Apple’s iMessage has a well-documented history of separating people into “blue” and “green” bubbles based on whether they’re using an iPhone or Android phone. But that problem is now far bigger than just looking cool in our group chats.
Over the weekend, the Wall Street Journal published a story detailing how this distinction between green and blue chat bubbles has caused social pressure among teens and young people. The blue and green bubble debate highlights a broader problem throughout the industry: There is no single, modern texting standard that works across all phones. Rich Communication Services, or RCS, is the closest alternative.
Google has been championing this messaging platform, which is packed with iMessage-like features such as typing indicators and read receipts, by working with carriers to make it the default option on most Android phones. It’s a step forward in making messaging more uniform across the wide variety of Android devices that exist. But it still doesn’t fix the issue highlighted by the Journal of improving compatibility between the iPhone and Android phones.
As one of the biggest players in the mobile phone industry, Apple could undoubtedly be doing more to help establish a more consistent texting experience across devices. But the question is whether doing so is in the company’s interest.
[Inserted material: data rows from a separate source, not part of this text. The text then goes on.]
(* ===== verification/LoaderProof.v ===== *)
(** * userprog/process.c: proofs about the loader *)

From S2P Require Import Prelude Cstring Stdlibc StdioProof Vaddr Loader.

(** ** What a validated segment is *)

Record segment_ok (ph : Elf32_Phdr) (data : list Z) : Prop := {
  so_aligned : p_offset ph mod 4096 = p_vaddr ph mod 4096;
  so_file : p_offset ph <= flength data;
  so_sizes : p_filesz ph <= p_memsz ph;
  so_memsz : 0 < p_memsz ph;
  so_low : 4096 <= p_vaddr ph;
  so_high : p_vaddr ph + p_memsz ph < PHYS_BASE
}.

Record phdr_u32 (ph : Elf32_Phdr) : Prop := {
  u_offset : is_u32 (p_offset ph);
  u_vaddr : is_u32 (p_vaddr ph);
  u_filesz : is_u32 (p_filesz ph);
  u_memsz : is_u32 (p_memsz ph)
}.

Lemma validate_segment_ok ph data : phdr_u32 ph -> flength data < 2 ^ 31 ->
  validate_segment ph data = true <-> segment_ok ph data.
Proof.
  intros [Ho Hv Hf Hm] Hd. unfold is_u32 in *. unfold validate_segment, is_user_vaddr.
  rewrite (u32_small (flength data)) by (unfold flength in *; lia).
  fold (pg_ofs (p_offset ph)). fold (pg_ofs (p_vaddr ph)). rewrite !pg_ofs_mod.
  unfold PHYS_BASE, LOADER_PHYS_BASE, PGSIZE in *.
  assert (u32 (p_vaddr ph + p_memsz ph) = p_vaddr ph + p_memsz ph \/
          u32 (p_vaddr ph + p_memsz ph) = p_vaddr ph + p_memsz ph - 2 ^ 32) as Hu.
  { unfold u32. destruct (decide (p_vaddr ph + p_memsz ph < 2 ^ 32)); [left; apply Z.mod_small; lia|right].
    symmetry. apply (Z.mod_unique _ _ 1); lia. }
  pose proof (u32_range (p_vaddr ph + p_memsz ph)) as Hrange.
  split.
  - intros H. repeat (case_bool_decide; simpl in H; try discriminate H). split; unfold PHYS_BASE, LOADER_PHYS_BASE; lia.
  - intros [H1 H2 H3 H4 H5 H6]. unfold PHYS_BASE, LOADER_PHYS_BASE in *. repeat (case_bool_decide; simpl; try lia); done.
Qed.

(** ** The pages of a segment *)

Section Segment.
Context (malloc_ok : Z -> bool) (malloc_all : forall p, malloc_ok p = true).
Context (f ofs base read : Z) (w : bool).

(** The bytes that page [k] takes from the file, and its entry. *)
Definition page_read (k : Z) : Z := Z.min 4096 (Z.max 0 (read - 4096 * k)).
Definition segment_entry (k : Z) : sup_pte :=
  mkPte f (base + 4096 * k) (page_read k) (4096 - page_read k) w (ofs + 4096 * k) false false None MAP_FAILED.

(** What the loop does for page [k]: a page that is there already keeps its entry. *)
Definition add_page (t : spt) (k : Z) : spt :=
  <[base + 4096 * k := from_option (set_loaded false) (segment_entry k) (t !! (base + 4096 * k))]> t.

Definition loop_body : spt * Z * Z * Z * Z -> res (spt * Z * Z * Z * Z + spt * bool) :=
  fun '(t, cur_ofs, upage, read_bytes, zero_bytes) =>
    if bool_decide (read_bytes > 0) || bool_decide (zero_bytes > 0) then
      let page_read_bytes := if bool_decide (read_bytes < PGSIZE) then read_bytes else PGSIZE in
      let page_zero_bytes := PGSIZE - page_read_bytes in
      let! '(t, _) := page_insert (malloc_ok upage) t f cur_ofs upage page_read_bytes page_zero_bytes w in
      ASSERT (bool_decide (is_Some (get_sup_pte t upage)));
      let t := alter (set_loaded false) upage t in
      let! cur_ofs := int_op (cur_ofs + PGSIZE) in
      Ret (inl (t, cur_ofs, u32 (upage + PGSIZE),
                u32 (read_bytes - page_read_bytes), u32 (zero_bytes - page_zero_bytes)))
    else Ret (inr (t, true)).

Definition loop_state (n : Z) (t : spt) (k : Z) : spt * Z * Z * Z * Z :=
  (t, ofs + 4096 * k, base + 4096 * k, Z.max 0 (read - 4096 * k), 4096 * (n - k) - Z.max 0 (read - 4096 * k)).

Lemma loop_round n t k : 0 <= ofs -> 0 <= base -> 0 <= read <= 4096 * n -> 0 <= k < n ->
  ofs + 4096 * n < 2 ^ 31 -> base + 4096 * n < 2 ^ 32 ->
  loop_body (loop_state n t k) = Ret (inl (loop_state n (add_page t k) (k + 1))).
Proof.
  intros Ho Hb Hr Hk Hof Hba. unfold loop_body, loop_state, PGSIZE.
  replace (bool_decide (Z.max 0 (read - 4096 * k) > 0) || _) with true.
  2:{ symmetry. apply orb_true_iff. rewrite !bool_decide_eq_true. lia. }
  replace (if bool_decide (Z.max 0 (read - 4096 * k) < 4096) then _ else _) with (page_read k).
  2:{ unfold page_read. case_bool_decide; lia. }
  rewrite malloc_all. unfold page_insert.
  assert (page_read k = Z.min 4096 (Z.max 0 (read - 4096 * k))) as Hp by done.
  rewrite int_op_small by lia. unfold get_sup_pte.
  rewrite !u32_small by lia.
  assert (forall a b c d e a' b' c' d' e', a = a' -> b = b' -> c = c' -> d = d' -> e = e' ->
    @Ret (spt * Z * Z * Z * Z + spt * bool) (inl (a, b, c, d, e)) = Ret (inl (a', b', c', d', e'))) as Hcong by congruence.
  destruct (t !! (base + 4096 * k)) as [e|] eqn:E; cbn [rbind].
  - rewrite bool_decide_true by (rewrite E; eauto). cbn [assert_ rbind]. apply Hcong; [|lia..].
    unfold add_page. rewrite E. simpl. apply map_eq. intros q. destruct (decide (q = base + 4096 * k)) as [->|Hq].
    + by rewrite lookup_alter_eq, lookup_insert_eq, E.
    + by rewrite lookup_alter_ne, lookup_insert_ne.
  - rewrite lookup_insert_eq. rewrite bool_decide_true by eauto. cbn [assert_ rbind]. apply Hcong; [|lia..].
    unfold add_page. rewrite E. simpl. apply map_eq. intros q. destruct (decide (q = base + 4096 * k)) as [->|Hq].
    + by rewrite lookup_alter_eq, !lookup_insert_eq.
    + by rewrite lookup_alter_ne, !lookup_insert_ne.
Qed.

Lemma loop_ok n : 0 <= ofs -> 0 <= base -> 0 <= read <= 4096 * n -> ofs + 4096 * n < 2 ^ 31 -> base + 4096 * n < 2 ^ 32 ->
  forall fuel t k, 0 <= k <= n -> (Z.to_nat (n - k) < fuel)%nat ->
  iter fuel loop_body (loop_state n t k) = Ret (foldl add_page t (seqZ k (n - k)), true).
Proof.
  intros Ho Hb Hr Hof Hba. induction fuel as [|fuel IH]; intros t k Hk Hf; [lia|].
  destruct (decide (k = n)) as [->|Hne].
  - rewrite Z.sub_diag. cbn [iter loop_body loop_state]. rewrite !bool_decide_false by lia. done.
  - cbn [iter]. rewrite loop_round by lia. cbn [rbind]. rewrite IH by lia.
    rewrite (seqZ_cons k) by lia. simpl.
    by replace (Z.pred (n - k)) with (n - (k + 1)) by lia.
Qed.

(** The pages added, when none of them was there: exactly those of the segment. *)
Lemma add_pages_lookup n t q : 0 <= n ->
  foldl add_page t (seqZ 0 n) !! q =
  if decide (base <= q < base + 4096 * n /\ (q - base) mod 4096 = 0)
  then Some (from_option (set_loaded false) (segment_entry ((q - base) / 4096)) (t !! q)) else t !! q.
Proof.
  intros Hn. pattern n. apply natlike_ind; [| |done].
  - simpl. by rewrite decide_False by lia.
  - clear n Hn. intros n Hn IH. replace (Z.succ n) with (n + 1) by lia. rewrite seqZ_app by lia.
    assert (seqZ (0 + n) 1 = [n]) as -> by (unfold seqZ; cbn; f_equal; lia).
    rewrite foldl_app. cbn [foldl]. set (t' := foldl add_page t (seqZ 0 n)) in *. unfold add_page.
    destruct (decide (q = base + 4096 * n)) as [->|Hq].
    + rewrite lookup_insert_eq, IH, decide_False by lia.
      replace (base + 4096 * n - base) with (n * 4096) by lia. rewrite Z.mod_mul, Z.div_mul by lia.
      by rewrite decide_True by lia.
    + rewrite lookup_insert_ne by done. rewrite IH. apply decide_ext. Z.div_mod_to_equations. lia.
Qed.

Lemma load_segment_ok n t zero : 0 <= ofs -> ofs mod 4096 = 0 -> 0 <= base -> base mod 4096 = 0 -> 0 <= read -> 0 <= zero ->
  read + zero = 4096 * n -> ofs + 4096 * n < 2 ^ 31 -> base + 4096 * n < 2 ^ 32 ->
  load_segment malloc_ok t f ofs base read zero w = Ret (foldl add_page t (seqZ 0 n), true).
Proof.
  intros Ho Hom Hb Hbm Hr Hz Hn Hof Hba. unfold load_segment. rewrite Hn, u32_small by lia.
  assert ((4096 * n) mod PGSIZE = 0) as -> by (unfold PGSIZE; rewrite Z.mul_comm; apply Z.mod_mul; lia).
  rewrite pg_ofs_mod, Hbm.
  rewrite (Z.rem_mod_nonneg ofs PGSIZE) by (unfold PGSIZE; lia). change (ofs mod PGSIZE) with (ofs mod 4096). rewrite Hom.
  rewrite !bool_decide_true by done. cbn [assert_ rbind].
  change (iter (S (Z.to_nat (4096 * n))) loop_body (t, ofs, base, read, zero) = Ret (foldl add_page t (seqZ 0 n), true)).
  replace (t, ofs, base, read, zero) with (loop_state n t 0).
  - rewrite loop_ok by lia. by rewrite Z.sub_0_r.
  - unfold loop_state. f_equal; [f_equal; [f_equal; [f_equal|]|]|]; lia.
Qed.
End Segment.

(** ** Segments of a file *)

Section Phdr.
Context (malloc_ok : Z -> bool) (malloc_all : forall p, malloc_ok p = true).
Context (f : Z) (data : list Z) (ph : Elf32_Phdr).
Context (phdr_words : phdr_u32 ph) (small_file : flength data < 2 ^ 29) (small_segment : p_memsz ph < 2 ^ 30).

(** The first page of the segment, the offset in the file it starts at, the bytes that are
    read and the number of pages. *)
Definition seg_base : Z := p_vaddr ph - p_vaddr ph mod 4096.
Definition seg_ofs : Z := p_offset ph - p_offset ph mod 4096.
Definition seg_read : Z := if bool_decide (p_filesz ph > 0) then p_vaddr ph mod 4096 + p_filesz ph else 0.
Definition seg_pages : Z := (p_vaddr ph mod 4096 + p_memsz ph + 4095) / 4096.
Definition seg_writable : bool := bool_decide (Z.land (p_flags ph) PF_W <> 0).
Definition seg_add : spt -> Z -> spt := add_page f seg_ofs seg_base seg_read seg_writable.

Lemma seg_bounds : segment_ok ph data ->
  0 <= seg_read <= 4096 * seg_pages /\ 0 < seg_pages /\ p_vaddr ph + p_memsz ph <= seg_base + 4096 * seg_pages /\
  4096 <= seg_base /\ seg_base + 4096 * seg_pages <= PHYS_BASE /\ 0 <= seg_ofs /\ seg_ofs + 4096 * seg_pages < 2 ^ 31 /\
  seg_base + 4096 * (seg_pages - 1) < p_vaddr ph + p_memsz ph.
Proof.
  intros [Ha Hf Hs Hm Hl Hh]. destruct phdr_words as [Ho Hv Hfz Hmz]. unfold is_u32 in *.
  unfold seg_base, seg_ofs, seg_read, seg_pages. unfold PHYS_BASE, LOADER_PHYS_BASE in *.
  pose proof (Z.div_mod (p_vaddr ph) 4096 ltac:(lia)). pose proof (Z.mod_pos_bound (p_vaddr ph) 4096 ltac:(lia)).
  pose proof (Z.mod_pos_bound (p_offset ph) 4096 ltac:(lia)). pose proof (Z.div_mod (p_offset ph) 4096 ltac:(lia)).
  set (P := (p_vaddr ph mod 4096 + p_memsz ph + 4095) / 4096).
  assert (4096 * P <= p_vaddr ph mod 4096 + p_memsz ph + 4095 < 4096 * P + 4096) by (unfold P; Z.div_mod_to_equations; lia).
  case_bool_decide; split_and!; lia.
Qed.

Lemma round_up_pages x : 0 <= x -> x + 4095 < 2 ^ 32 -> ROUND_UP x PGSIZE = 4096 * ((x + 4095) / 4096).
Proof.
  intros Hx Hb. unfold ROUND_UP, PGSIZE. replace (x + 4096 - 1) with (x + 4095) by lia. rewrite (u32_small (x + 4095)) by lia.
  rewrite u32_small; [lia|]. Z.div_mod_to_equations. lia.
Qed.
Apple often touts its control over iOS as a selling point for consumers, and shifting away from iMessage could jeopardize that.
Apple has not yet responded to CNET’s request for comment, and Google pointed us to a number of tweets from Hiroshi Lockheimer, its senior vice president for Android, in which he criticizes Apple for using “pressure and bullying” to lock in users.
However, there are a few changes Apple could make to address this issue, similar to the way it brought a limited FaceTime experience to Android and Windows users in iOS 15.
Supporting RCS in Apple’s Messages app, even a little bit
Starting with the most obvious, it may be time for Apple to consider RCS support in iOS 16. In addition to RCS including many iMessage-like features like typing indicators, enhanced group chats and encryption, Apple does have a history of adopting open formats after they have spent a few years developing.
For instance, Apple did not race into the wireless charging space and instead waited for the Qi standard to reach widespread adoption before integrating it into the iPhone 8 and iPhone X in 2017. It even intended to build its own Qi-based AirPower wireless charger, but instead held back until 2020 to sell its own MagSafe wireless chargers.
Apple doesn’t even have to give RCS a full endorsement to make a difference. It could keep non-iPhone messages green and lean on iPhone-exclusive features like Memoji, which uses the iPhone’s Face ID to create facial animations, to keep Apple loyalists hooked. But supporting a few key features would go a long way in allowing for a smoother communication experience while keeping a degree of that Apple exclusivity.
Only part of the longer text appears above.